Fun part to mention is the officer that takes the subpoena to the would-be defendant is the part of the 3rd set of cops that were sent to Ben's non-moving car that is on public property. The cop's bodycam discussion with the would-be defendant is also fully redacted, for some reason.
After telling Ben that the defendant doesn't accept the subpoena (can you even refuse being served like that?), the 3rd set of cops leave and a 4th set of cops shows up, make a phone call to verify that it's a real lawsuit they are trying to serve, question him further, and then after all that Ben is still arrested.

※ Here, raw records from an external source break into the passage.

(* ===== verification/Packets.v ===== *)
(** * Packets (service/network/packet)

    What the firewall reads of a packet: its header ([packetinfo.go]), how it was
    obtained ([packet.go], [info_only.go]), and the identity of the connection it
    belongs to.  An absent IP is the empty list of bytes. *)

From S2P Require Import Prelude GoStrings GoText GoNet Firewall.

(** ** Protocols and versions (const.go) *)
Definition IPv4 : Z := 4.
Definition IPv6 : Z := 6.
Definition IGMP : Z := 2.
Definition TCP : Z := 6.
Definition UDPLite : Z := 136.
Definition RAW : Z := 255.
Definition AnyHostInternalProtocol61 : Z := 61.
Definition ByteSize (v : Z) : Z := if v =? IPv4 then 4 else if v =? IPv6 then 16 else 0.

(** ** Headers *)
Record Info := mkInfo {
  PktInbound : bool; Version : Z; PktProtocol : Z; SrcPort : Z; DstPort : Z; Src : IP; Dst : IP;
  PktPID : Z; SeenAt : Z;
}.
Definition RemoteIP (pi : Info) : IP := if PktInbound pi then Src pi else Dst pi.
Definition InfoLocalIP (pi : Info) : IP := if PktInbound pi then Dst pi else Src pi.
Definition InfoLocalPort (pi : Info) : Z := if PktInbound pi then DstPort pi else SrcPort pi.
Definition RemotePort (pi : Info) : Z := if PktInbound pi then SrcPort pi else DstPort pi.

(** The sides of an ID: with ports for TCP and UDP. *)
Definition idWithPorts (protocol : Z) (src : IP) (srcPort : Z) (dst : IP) (dstPort : Z) : str :=
  Itoa protocol ++ $"-" ++ IPString src ++ $"-" ++ Itoa srcPort ++ $"-" ++ IPString dst ++ $"-" ++ Itoa dstPort.
Definition idWithoutPorts (protocol : Z) (src dst : IP) : str :=
  Itoa protocol ++ $"-" ++ IPString src ++ $"-" ++ IPString dst.
Definition CreateConnectionID (protocol : Z) (src : IP) (srcPort : Z) (dst : IP) (dstPort : Z) (inbound : bool) : str :=
  if (protocol =? TCP) || (protocol =? UDP) then
    if inbound then idWithPorts protocol dst dstPort src srcPort
    else idWithPorts protocol src srcPort dst dstPort
  else if inbound then idWithoutPorts protocol dst src
  else idWithoutPorts protocol src dst.
Definition InfoConnectionID (pi : Info) : str :=
  CreateConnectionID (PktProtocol pi) (Src pi) (SrcPort pi) (Dst pi) (DstPort pi) (PktInbound pi).

(** ** Packets *)

(** The control message layer of a packet, with its type. *)
Inductive ICMPLayer := NoICMPLayer | ICMPv4Layer (type : Z) | ICMPv6Layer (type : Z).
#[export] Instance ICMPLayer_eq_dec : EqDecision ICMPLayer.
Proof. solve_decision. Defined.

(** [pktID] tells packets apart.  [Loads]: loading the data succeeds; [Layer] and
    [Payload] are what it loads. *)
Record Packet := mkPacket {
  pktID : nat; info : Info; InfoOnly : bool; FastTrackedByIntegration : bool; ExpectInfo : bool;
  Loads : bool; Layer : ICMPLayer; Payload : list Z;
}.
(** An informational packet never has data ([InfoPacket]). *)
Definition NewInfoPacket (id : nat) (i : Info) : Packet := mkPacket id i true false false false NoICMPLayer [].
Definition LoadPacketData (pkt : Packet) : bool := negb (InfoOnly pkt) && Loads pkt.
Definition IsInbound (pkt : Packet) : bool := PktInbound (info pkt).
Definition IsOutbound (pkt : Packet) : bool := negb (PktInbound (info pkt)).
Definition HasPorts (pkt : Packet) : bool :=
  let p := PktProtocol (info pkt) in (p =? TCP) || (p =? UDP) || (p =? UDPLite).
(** The ID is computed once and does not change. *)
Definition GetConnectionID (pkt : Packet) : str := InfoConnectionID (info pkt).
Definition MatchesAddress (remote : bool) (protocol : Z) (network : IPNet) (port : Z) (pkt : Packet) : bool :=
  let i := info pkt in
  (PktProtocol i =? protocol) &&
  if negb (Bool.eqb (PktInbound i) remote)
  then NetContains network (Src i) && (SrcPort i =? port)
  else NetContains network (Dst i) && (DstPort i =? port).
Definition MatchesIP (endpoint : bool) (network : IPNet) (pkt : Packet) : bool :=
  let i := info pkt in
  if negb (Bool.eqb (PktInbound i) endpoint) then NetContains network (Src i) else NetContains network (Dst i).

(** ** Texts *)
Definition FmtPacket (pkt : Packet) : str :=
  let i := info pkt in
  let proto := IPProtocolString (PktProtocol i) in
  let local := IPString (InfoLocalIP i) in
  let remote := IPString (RemoteIP i) in
  let dir := if PktInbound i then $"IN " else $"OUT " in
  if (PktProtocol i =? TCP) || (PktProtocol i =? UDP)
  then dir ++ proto ++ $" " ++ local ++ $":" ++ Itoa (InfoLocalPort i) ++ $" <-> " ++ remote ++ $":" ++ Itoa (RemotePort i)
  else dir ++ proto ++ $" " ++ local ++ $" <-> " ++ remote.
Definition FmtProtocol (pkt : Packet) : str := IPProtocolString (PktProtocol (info pkt)).
Definition FmtRemoteIP (pkt : Packet) : str := IPString (RemoteIP (info pkt)).
Definition FmtRemotePort (pkt : Packet) : str :=
  if SrcPort (info pkt) =? 0 then $"-" else Itoa (RemotePort (info pkt)).
Definition FmtRemoteAddress (pkt : Packet) : str := FmtProtocol pkt ++ $":" ++ FmtRemoteIP pkt ++ $":" ++ FmtRemotePort pkt.

(** ** Bandwidth updates (bandwidth.go) *)
Inductive BandwidthUpdateMethod := Absolute | Additive | OtherMethod.
Record BandwidthUpdate := mkBW { BWConnID : str; BWReceived : Z; BWSent : Z; Method : BandwidthUpdateMethod }.
Definition MethodString (m : BandwidthUpdateMethod) : str :=
  match m with Absolute => $"absolute" | Additive => $"additive" | OtherMethod => $"unknown" end.
Definition BandwidthString (bu : BandwidthUpdate) : str :=
  BWConnID bu ++ $": " ++ Itoa (BWReceived bu) ++ $"B recv | " ++ Itoa (BWSent bu) ++ $"B sent [" ++
  MethodString (Method bu) ++ $"]".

Ben also shows how the body cams are being redacted in ways that they should not be. Due to sloppy redacting, he gives an example where the content of the redacted audio is one cop telling the other that Ben is basically annoying but the thing he's doing that they got called over for is not illegal.
They can't, and I'm surprised the officer wasn't aware of that. Confirm the person's ID, hand them the papers or sit them somewhere and tell them, they have been served. Process-wise, all that matters is confirmation to the court that the person is aware of and was given possession of the documents. If they don't like it and set them on fire, that's not the court or the server's problem.
I think there's also generally a process for someone avoiding being served. Ie if you can prove they're trying to avoid being served, that is per se evidence that they are aware they are being served and can be considered as served. Iirc, it's not preferred because it's way, way cleaner for the court to have a signed document but they can and will do it.
Legalities aside, this is why you'd normal hire someone to do this. The cops don't want to be involved, and especially so for YouTube drama. Hire someone completely unrelated who can show up, be completely emotionally detached and do the "I'm just trying to do my job, man" schtick. They're also much better for contested servings. If one party says the other got papers and the other denies it, there's a "he said, she said". If you hire a professional who doesn't care about the outcome of the case then it carries a lot more credibility.
The cops even tell Ben to get a process server, and he points out to the cops that yes, he has brought the exact person they described, she's right there in the car with him.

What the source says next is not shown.